Како веруеши? Часть 1

12 октября 2021 Федор Людоговский

Моя недавняя публикация на «Ахилле» вызвала обсуждение в фейсбуке. В частности, С. Л. Худиев, проявив неожиданный интерес к моей скромной персоне, оставил в комментариях такую реплику: «Простите, а нельзя ли подробнее? То есть Вы пришли к убеждению, что Бога нет и Христос не воскресал? Или речь о чем-то другом? Было бы очень интересно понять». Некоторые другие читатели также присоединились к этому вопросу.

Скажу честно, я всячески оттягивал момент, когда мне придется формулировать свои нынешние убеждения. Во-первых, они еще не устоялись — да и не устоятся, я надеюсь. Меньше всего мне хотелось бы снова «несумненно веровать» и «непоколебимо знать». Нет уж, лучше я с Сократом буду во всем сомневаться, лучше я буду сознавать, что ничего не знаю.

А во-вторых, мысль изреченная есть ложь. Говоря о Боге, мы говорим о запредельном, о том, что невыразимо средствами нашего языка. И если мы хотя бы отдаем себе отчет в этой невыразимости, если постоянно помним о том, что любое наше утверждение о Боге как минимум неполно (а скорее всего, в значительной степени ложно), — тогда еще есть какая-то надежда. Но если мы начинаем изрекать догматы и ревностно охранять их нерушимость — тогда беда: тогда мы творим себе идола вместо Бога.
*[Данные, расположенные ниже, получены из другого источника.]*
Lemma layout_bounds start contents :
  Forall (λ f, start ≤ offset f ∧ 0 ≤ length f ∧
               file_end f ≤ start + blen (concat contents.*2)) (layout start contents).
Proof.
  revert start. induction contents as [|[n d] cs IH]; intros o; cbn; [constructor|].
  pose proof (blen_nonneg d). pose proof (blen_nonneg (concat cs.*2)).
  rewrite blen_app. constructor; [unfold file_end; cbn; lia|].
  eapply Forall_impl; [apply IH|]. cbn. unfold file_end. intros [? p q]; cbn. lia.
Qed.

Lemma layout_sorted start contents :
  StronglySorted (λ a b, range_start a ≤ range_start b) (entry_range <$> layout start contents).
Proof.
  revert start. induction contents as [|[n d] cs IH]; intros o; cbn; [constructor|].
  constructor; [apply IH|]. apply Forall_fmap. pose proof (blen_nonneg d).
  eapply Forall_impl; [apply layout_bounds|]. intros f Hf. cbn in *. lia.
Qed.

Lemma layout_chained start contents : chained start (entry_range <$> layout start contents).
Proof. revert start. induction contents as [|[n d] cs IH]; intros o; cbn; [done|]. split; [lia|]. apply IH. Qed.

(** The directory of a laid out archive is accepted: the sort is stable, so
    empty files stay in front of the file that starts where they do. *)
Lemma layout_accepted m contents :
  FullTextIndexConfig_valid (config m) → trim (tantivy_version m) ≠ [] → contents ≠ [] →
  Forall archive_name contents.*1 → NoDup contents.*1 → blen (concat contents.*2) ≤ u64_max →
  validate_header (index_header m (layout 0 contents)) = Ok tt.
Proof.
  intros Hc Hv Hne Hn Hnd Hlen. apply validate_header_Ok. cbn [files metadata].
  pose proof (layout_bounds 0 contents) as Hb. split_and!; try done.
  - by destruct contents as [|[]].
  - rewrite <- (layout_names 0), Forall_fmap in Hn. exact Hn.
  - by rewrite layout_names.
  - eapply Forall_impl; [exact Hb|]. cbn. lia.
  - rewrite sort_by_key_id by apply layout_sorted. apply layout_chained.
Qed.

Lemma layout_typed contents :
  blen (concat contents.*2) ≤ u64_max → Forall ArchiveFileEntry_typed (layout 0 contents).
Proof.
  intros Hlen. eapply Forall_impl; [apply layout_bounds|]. unfold file_end.
  intros f Hf. cbn in Hf. split; lia.
Qed.

(** Reading the files of a layout whose body follows [pre]. *)
Lemma layout_data b start contents pre suffix :
  blen pre = b + start →
  file_data (pre ++ concat contents.*2 ++ suffix) <$> (pending_of b <$> layout start contents)
  = contents.
Proof.
  revert start pre. induction contents as [|[n d] cs IH]; intros o pre Hpre; cbn; [done|].
  unfold file_data at 1. cbn. pose proof (blen_nonneg d). f_equal.
  - f_equal. rewrite slice_app_r, <- app_assoc by lia.
    rewrite slice_app_l by lia. replace (b + o - blen pre) with 0 by lia. apply slice_all.
  - rewrite <- !app_assoc. rewrite (app_assoc pre d). apply IH. rewrite blen_app. lia.
Qed.
End Layout.

(** ** Writing then reading *)
Section Roundtrip.
Context `{Platform} `{JsonText}.
Context {W : Type} `{SeekWrite W} (written : W -> list byte).
Context `{!Appends W written} `{!NeverFails W}.
Context {S : Type} `{SeekRead S} (data_of : S -> list byte).
Context `{!ReadsData S data_of} {max_len : Z} `{!ReadsAll S data_of max_len}.

(** A header that describes the files laid out one after the other. *)
Record archive_ok (m : FullTextIndexMetadata) (contents : list (str * list byte)) : Prop := {
  ok_config : FullTextIndexConfig_valid (config m);
  ok_typed : TokenizerConfig_typed (tokenizer_config_of (config m));
  ok_count : 0 ≤ document_count m ≤ u64_max;
  ok_version : trim (tantivy_version m) ≠ [];
  ok_nonempty : contents ≠ [];
  ok_names : Forall archive_name contents.*1;
  ok_distinct : NoDup contents.*1
}.

Lemma archive_header_typed m contents :
  archive_ok m contents → blen (concat contents.*2) ≤ u64_max →
  IndexHeader_typed (index_header m (layout 0 contents)).
Proof. intros [] Hlen. split; cbn; [done|done|]. by apply layout_typed. Qed.

(** C12: an archive written to any output that appends, then read through
    any reader of the written bytes, gives back the header and every file:
    [write_envelope] succeeds, [read_header] returns the header and the
    start of the body, and [read_archive_files] returns the files in order
    with their contents, when a vector can hold each of them. *)
Theorem archive_roundtrip m contents w s text :
  archive_ok m contents → written w = [] →
  json_to_vec (IndexHeader_to_json (index_header m (layout 0 contents))) = Ok text →
  blen text ≤ MAX_HEADER_BYTES →
  blen (envelope text (concat contents.*2)) ≤ max_len → Forall (λ c, blen c ≤ isize_max) contents.*2 →
  let h := index_header m (layout 0 contents) in
  let w' := (write_envelope h contents w).2 in
  data_of s = written w' →
  (write_envelope h contents w).1 = Ok tt ∧
  ∃ body_start s1 s2,
    read_header s = (Ok (h, body_start), s1) ∧
    read_archive_files body_start (files h) s1 = (Ok contents, s2) ∧ data_of s2 = data_of s.
Proof.
  intros Hok Hw Hj Hlen Hsize Hfit h w' Hdata. subst w'. pose proof usize_max_bounds as Hu. pose proof max_len_addressable as Hlim.
  assert (blen (concat contents.*2) + 16 + blen text ≤ usize_max) as Hbody.
  { unfold envelope in Hsize. rewrite blen_app, blen_header_bytes in Hsize. lia. }
  pose proof (blen_nonneg text). pose proof (blen_nonneg (concat contents.*2)).
  pose proof (write_envelope_succeeds h contents text Hj Hlen w) as Hs.
  pose proof (write_envelope_outputs written h contents text Hj w) as Ho.
  destruct (write_envelope h contents w) as [[[]|e] w']; cbn [fst snd] in *; [|done].
  split; [done|]. rewrite Hw in Ho. cbn [app] in Ho. rewrite Ho in Hdata.
  destruct (header_text_roundtrip h) as (text' & Hj' & Hback).
  { apply archive_header_typed; [done|lia]. }
  assert (text' = text) as -> by (unfold h in Hj'; congruence).
  destruct (read_header_complete s h text (concat contents.*2)) as (s1 & Hr & Hd1); try done.
  { by rewrite Hdata. }
  { destruct Hok. by apply layout_accepted; try done; lia. }
  exists (blen (header_bytes text)), s1.
  destruct (read_archive_loop_complete (blen (header_bytes text)) (layout 0 contents) [] 0 [] s1)
    as (s2 & Hr2 & Hd2).
  { rewrite Hd1, Hdata. done. }
  { apply blen_nonneg. }
  { apply layout_typed. lia. }
  { rewrite Hd1, Hdata. unfold envelope. rewrite blen_app.
    eapply Forall_impl; [apply layout_bounds|]. cbn. lia. }
  { by apply layout_small. }
  { constructor. }
  { constructor. }
  exists s2. split; [done|]. split; [|congruence].
  etransitivity; [exact Hr2|]. do 2 f_equal. cbn [app fmap list_fmap]. rewrite Hd1, Hdata.
  unfold envelope. rewrite <- (app_nil_r (concat contents.*2)).
  apply layout_data. lia.
Qed.
End Roundtrip.

Section Writing.
Context `{Platform} `{JsonText} {W : Type} `{SeekWrite W} (written : W -> list byte).
Context `{!Appends W written}.

(** The bytes of an archive whose files are read from paths. *)
Definition path_contents {P} (open : P -> result IoError (list byte)) (h : IndexHeader)
    (paths : list P) : list (list byte) :=
  (λ ep : ArchiveFileEntry * P,
     match open ep.2 with Ok c => take (Z.to_nat (length ep.1)) c | Err _ => [] end)
  <$> zip (files h) paths.

(** C22: a write that fails, whatever the output and at whatever point, has
    written a prefix of the archive: a caller that sees an error holds a
    partial archive, never other bytes. *)
Theorem failed_write_leaves_prefix {P} (open : P -> result IoError (list byte)) h paths w w' e text :
  json_to_vec (IndexHeader_to_json h) = Ok text →
  write_envelope_from_paths open h paths w = (Err e, w') →
  ∃ p, p `prefix_of` envelope text (concat (path_contents open h paths)) ∧
       written w' = written w ++ p.
Proof.
  intros Hj Hw. pose proof (write_envelope_from_paths_outputs written open h paths text Hj w) as Ho.
  by rewrite Hw in Ho.
Qed.

(** C23: streaming the files from their paths in 64 KiB chunks writes the same
    bytes as [write_envelope] of the files in memory, when every path opens
    to at least the announced number of bytes; both succeed. *)
Theorem streaming_equals_in_memory `{!NeverFails W} {P} (open : P -> result IoError (list byte))
    h paths w text :
  json_to_vec (IndexHeader_to_json h) = Ok text → blen text ≤ MAX_HEADER_BYTES →
  Forall2 (λ e p, ∃ c, open p = Ok c ∧ length e ≤ blen c) (files h) paths →
  let streamed := write_envelope_from_paths open h paths w in
  let in_memory := write_envelope h (zip (name <$> files h) (path_contents open h paths)) w in
  streamed.1 = Ok tt ∧ in_memory.1 = Ok tt ∧ written streamed.2 = written in_memory.2.
Proof.
  intros Hj Hlen Hp streamed in_memory. subst streamed in_memory.
  set (cs := zip (name <$> files h) (path_contents open h paths)).
  pose proof (write_envelope_from_paths_succeeds open h paths text Hj Hlen Hp w) as Hs1.
  pose proof (write_envelope_succeeds h cs text Hj Hlen w) as Hs2.
  split; [done|]. split; [done|].
  pose proof (write_envelope_from_paths_outputs written open h paths text Hj w) as Ho1.
  pose proof (write_envelope_outputs written h cs text Hj w) as Ho2.
  destruct (write_envelope_from_paths open h paths w) as [[|] w1]; [|done].
  destruct (write_envelope h cs w) as [[|] w2]; [|done]. cbn [snd].
  rewrite Ho1, Ho2. do 2 f_equal. unfold cs, path_contents.
  rewrite snd_zip; [done|]. rewrite !length_fmap, length_zip.
  apply Forall2_length in Hp. lia.
Qed.
End Writing.

(** ** Chunks of at most 64 KiB *)
Definition small_buffers (bufs : list (list byte)) : Prop :=
  Forall (λ b, blen b ≤ ARCHIVE_WRITE_BUFFER_BYTES) bufs.

Lemma copy_loop_log fuel n file w :
  ∃ bufs, log (copy_loop fuel n file w).2 = log w ++ bufs ∧ small_buffers bufs.
Proof.
  revert n file w. induction fuel as [|fuel IH]; intros n file w; cbn [copy_loop].
  { exists []; split; [by rewrite app_nil_r|constructor]. }
  destruct (Z.ltb_spec 0 n); [|exists []; split; [by rewrite app_nil_r|constructor]].
  unfold read_exact. destruct (Z.ltb_spec (blen file) (Z.min n ARCHIVE_WRITE_BUFFER_BYTES));
    cbn [map_err].
  { exists []; split; [by rewrite app_nil_r|constructor]. }
  rewrite ST_bind_lift_Ok. cbn [fst snd].
  set (chunk := take _ _). change ((emit chunk ≫= _) w) with
    (copy_loop fuel (n - Z.min n ARCHIVE_WRITE_BUFFER_BYTES)
      (drop (Z.to_nat (Z.min n ARCHIVE_WRITE_BUFFER_BYTES)) file) (log_writer (log w ++ [chunk]))).
  destruct (IH (n - Z.min n ARCHIVE_WRITE_BUFFER_BYTES)
    (drop (Z.to_nat (Z.min n ARCHIVE_WRITE_BUFFER_BYTES)) file) (log_writer (log w ++ [chunk])))
    as (bufs & -> & Hb).
  exists (chunk :: bufs). split; [by cbn; rewrite <- app_assoc|]. constructor; [|done].
  unfold chunk, blen, ARCHIVE_WRITE_BUFFER_BYTES. rewrite length_take. lia.
Qed.
(** The block of a position, from the cache or from the input. *)
Lemma fetch_block_wp h k s :
  handle_file h ∈ fs → is_block (handle_file h) k → reading s →
  let f := handle_file h in
  wp (cached ← cache_get (block_pos f k);
      match cached with
      | Some block => mret block
      | None => _ ← record_miss; _ ← alloc (block_len f k); block ← read_direct (block_pos f k) (block_len f k);
                cache_insert (block_pos f k) block
      end)
    (λ r s', reading s' ∧
      match r with
      | Ok b => block_pos f k + block_len f k ≤ blen d ∧ b = slice (block_pos f k) (block_len f k) d
      | Err (Failed _) => ¬ (reliable ∧ handle_start h + handle_length h ≤ blen d)
      | Err (Panicked _) => False
      end) s.
Proof.
  intros Hf Hk Hr f. pose proof Hfs as [Hz _]. rewrite Forall_forall in Hz. specialize (Hz _ Hf).
  assert (0 ≤ block_pos f k ∧ 0 ≤ block_len f k ∧
          block_pos f k + block_len f k ≤ handle_start h + handle_length h) as (Hp & Hl & Hend).
  { destruct Hk. unfold f, block_pos, block_len, handle_file, READ_CACHE_BLOCK_BYTES in *. cbn in *. lia. }
  eapply wp_bind_post; [by apply cache_get_wp| |by intros e s' [_ ?]].
  intros o s1 [Hr1 [= ->]]. destruct (blocks s !! block_pos f k) as [b|] eqn:E.
  { apply wp_ret. split; [done|]. by eapply (coherent_block fs), E; try apply Hr. }
  eapply wp_bind_post; [by apply record_miss_wp| |by intros e s' [_ ?]].
  intros [] s2 [Hr2 _]. eapply wp_bind_run; [by apply alloc_block, block_len_bounds|].
  eapply wp_bind_post; [by apply read_direct_wp| |].
  - intros b s3 [Hr3 [-> Hin]]. eapply wp_mono; [by apply cache_insert_wp|].
    intros r s4 [Hr4 ->]. by split.
  - intros [e|] s3 [Hr3 Hb]; split; try done. intros [Hrl Hin]. apply Hb. split; [done|]. lia.
Qed.

Lemma read_cached_block_wp h start stop s :
  handle_file h ∈ fs → handle_length h ≤ usize_max → 0 ≤ start < stop → stop ≤ handle_length h →
  reading s →
  wp (read_cached_block h start stop) (λ r s', reading s' ∧ cached_outcome h start stop r) s.
Proof.
  intros Hf Hlen Hr Hstop Hs. unfold read_cached_block, cached_outcome.
  destruct (Z.ltb_spec READ_CACHE_BLOCK_BYTES (stop - start)) as [|Hsmall]; [by split|]. cbn [negb andb].
  pose proof Hfs as [Hz _]. rewrite Forall_forall in Hz. specialize (Hz _ Hf) as [Hz _]. cbn in Hz.
  set (k := start / READ_CACHE_BLOCK_BYTES).
  destruct (block_of_range h start stop k) as [Hk Hks]; [done..|].
  destruct (limit_spec h k) as [[Hm Ho] | [[Hm Ho] | [[p Hm] Ho]]]; [done|lia|..]; cbv zeta in Hm; rewrite Ho.
  - eapply wp_bind_run; [apply Hm|].
    replace (Z.min (handle_length h) ((k + 1) * READ_CACHE_BLOCK_BYTES)) with
      (k * READ_CACHE_BLOCK_BYTES + block_len (handle_file h) k)
      by (unfold block_len, handle_file; cbn; lia).
    destruct (Z.ltb_spec (k * READ_CACHE_BLOCK_BYTES + block_len (handle_file h) k) stop) as [|Hin];
      [by split|].
    destruct (absolute_spec h (k * READ_CACHE_BLOCK_BYTES)) as [[_ Ha] | (_ & e & Ha & Hne)]; [|done|done|..].
    { clear -Hk. destruct Hk as [Hk0 Hk]. cbn in Hk. unfold READ_CACHE_BLOCK_BYTES in *. lia. }
    2:{ eapply wp_bind_run_Err; [apply Ha|]. split_and!; [done..|]. by intros [_ ?]. }
    eapply wp_bind_run; [apply Ha|]. rewrite Z.add_simpl_l. apply wp_bind_assoc.
    eapply wp_bind_post; [by apply (fetch_block_wp h k)| |by intros [e|] s' [? ?]].
    intros b s1 [Hs1 [Hend ->]]. unfold slice_range.
    rewrite blen_slice by (unfold is_block, block_pos, block_len, handle_file, READ_CACHE_BLOCK_BYTES in *; cbn in *; lia).
    destruct (Z.ltb_spec (block_len (handle_file h) k) (start - k * READ_CACHE_BLOCK_BYTES + (stop - start)));
      [lia|].
    eapply wp_bind_run; [done|]. apply wp_ret. split_and!; [done..|]. rewrite Z.add_simpl_l.
    apply block_slice; lia || done.
  - eapply wp_bind_run; [apply Hm|].
    destruct (Z.ltb_spec (Z.min (handle_length h) 0) stop); [by split|lia].
  - eapply wp_bind_run_Err; [apply Hm|]. by split_and!.
Qed.
(** No thread ever waits for another: whatever the others do to the
    shared state between its actions, a call has returned after at most six
    actions of its own. *)
Lemma calls_return p (interference : list (Shared S)) :
  (remaining p ≤ List.length interference)%nat → (remaining p ≤ 6)%nat ∧
  ∃ j r, foldl (λ p m, (thread_step p m).1) p interference = Returned j r.
Proof.
  intros Hlen. split; [by destruct p; cbn; lia|].
  revert p Hlen. induction interference as [|m ms IH]; intros p Hlen; cbn.
  - destruct p; cbn in Hlen; try lia. eauto.
  - apply IH. pose proof (thread_step_remaining p m). cbn in Hlen. lia.
Qed.
End Properties.

#[local] Existing Instance platform64.
#[local] Instance checked_build : Profile := true.

(** Two threads that miss the same block, fetch it both and store it in turn. *)
Definition sample_job : Job := job (file_handle (lit "seg.term") (16 + blen short_text + 2) 3) 0 3.
Definition sample_race : System (MeteredSeekRead SliceReader) :=
  let m0 := new_shared sample_input in
  let '(p1, m1) := run_thread 4 (Called sample_job) m0 in
  let '(p2, m2) := run_thread 4 (Called sample_job) m1 in
  let '(q1, m3) := run_thread 2 p1 m2 in
  let '(q2, m4) := run_thread 2 p2 m3 in
  system [q1; q2] m4.

Lemma run_thread_rtc (callable : Job -> Prop) n ts (m : Shared (MeteredSeekRead SliceReader)) i p p' m' :
  ts !! i = Some p → run_thread n p m = (p', m') →
  rtc (sys_step callable) (system ts m) (system (<[i := p']> ts) m').
Proof.
  revert ts m p. induction n as [|n IH]; intros ts m p Hi Hr; cbn in Hr.
  - injection Hr as -> ->. by rewrite list_insert_id.
  - destruct (thread_step p m) as [p1 m1] eqn:E.
    eapply rtc_l; [by apply (step_thread _ _ _ i p p1 m1)|].
    rewrite <- (list_insert_insert_eq ts i p' p1). eapply IH; [|exact Hr].
    apply list_lookup_insert_eq. by eapply lookup_lt_Some.
Qed.

Lemma sample_call : dir_call sample_dir sample_job.
Proof.
  split; [|done]. exists (lit "seg.term").
  destruct (new_with_metrics (16 + blen short_text) (layout 0 sample_contents)) as [dir|] eqn:E;
    [|by rewrite sample_dir_ok in E].
  rewrite sample_dir_ok in E. injection E as <-. vm_compute. reflexivity.
Qed.

Lemma sample_race_reachable :
  rtc (sys_step (dir_call sample_dir)) (system [] (new_shared sample_input)) sample_race.
Proof.
  eapply rtc_l; [apply (step_spawn _ []), sample_call|].
  eapply rtc_l; [apply (step_spawn _ [Called sample_job]), sample_call|]. cbn [app]. unfold sample_race.
  destruct (run_thread 4 (Called sample_job) (new_shared sample_input)) as [p1 m1] eqn:E1.
  destruct (run_thread 4 (Called sample_job) m1) as [p2 m2] eqn:E2.
  destruct (run_thread 2 p1 m2) as [q1 m3] eqn:E3.
  destruct (run_thread 2 p2 m3) as [q2 m4] eqn:E4.
  etrans; [by eapply (run_thread_rtc _ 4 _ _ 0)|].
  etrans; [by eapply (run_thread_rtc _ 4 _ _ 1)|].
  etrans; [by eapply (run_thread_rtc _ 2 _ _ 0)|].
  by apply (run_thread_rtc _ 2 [q1; p2] m3 1 p2 q2 m4).
Qed.

Lemma concurrent_reads_correct_witness : cache_inv (memory sample_race).
Proof.
  apply (concurrent_reads_correct metered_bytes sample_header (16 + blen short_text) sample_dir
    sample_input served_archive sample_race).
  - vm_compute. reflexivity.
  - exact sample_files_typed.
  - vm_compute. discriminate.
  - exact sample_dir_ok.
  - reflexivity.
  - vm_compute. discriminate.
  - reflexivity.
  - exact sample_race_reachable.
Defined.

Lemma calls_return_witness :
  ∃ j r, foldl (λ p m, (thread_step p m).1) (Called sample_job)
    (replicate 6 (new_shared sample_input)) = Returned j r.
Proof. apply (calls_return (Called sample_job)). cbn. lia. Defined.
И все же ответ на вопрос, как и во что я нынче верю, может оказаться полезным опытом — прежде всего для меня самого, но, может быть, и для кого-то еще.

А потому приступим.

Главный вопрос, который, по русской традиции, люди задают себе и другим, формулируется так: «Есть ли Бог?» Это вопрос считается крайне важным. Он, с точки зрения многих верующих, определяет водораздел: если Бог есть — то у нашего бытия есть точка опоры, у нашей этической системы есть точка отсчета, у нашей жизни есть точка приложения сил — и у всех нас есть надежда на грядущую встречу с Богом лицом к лицу. Согласитесь, это звучит утешительно и вдохновляюще.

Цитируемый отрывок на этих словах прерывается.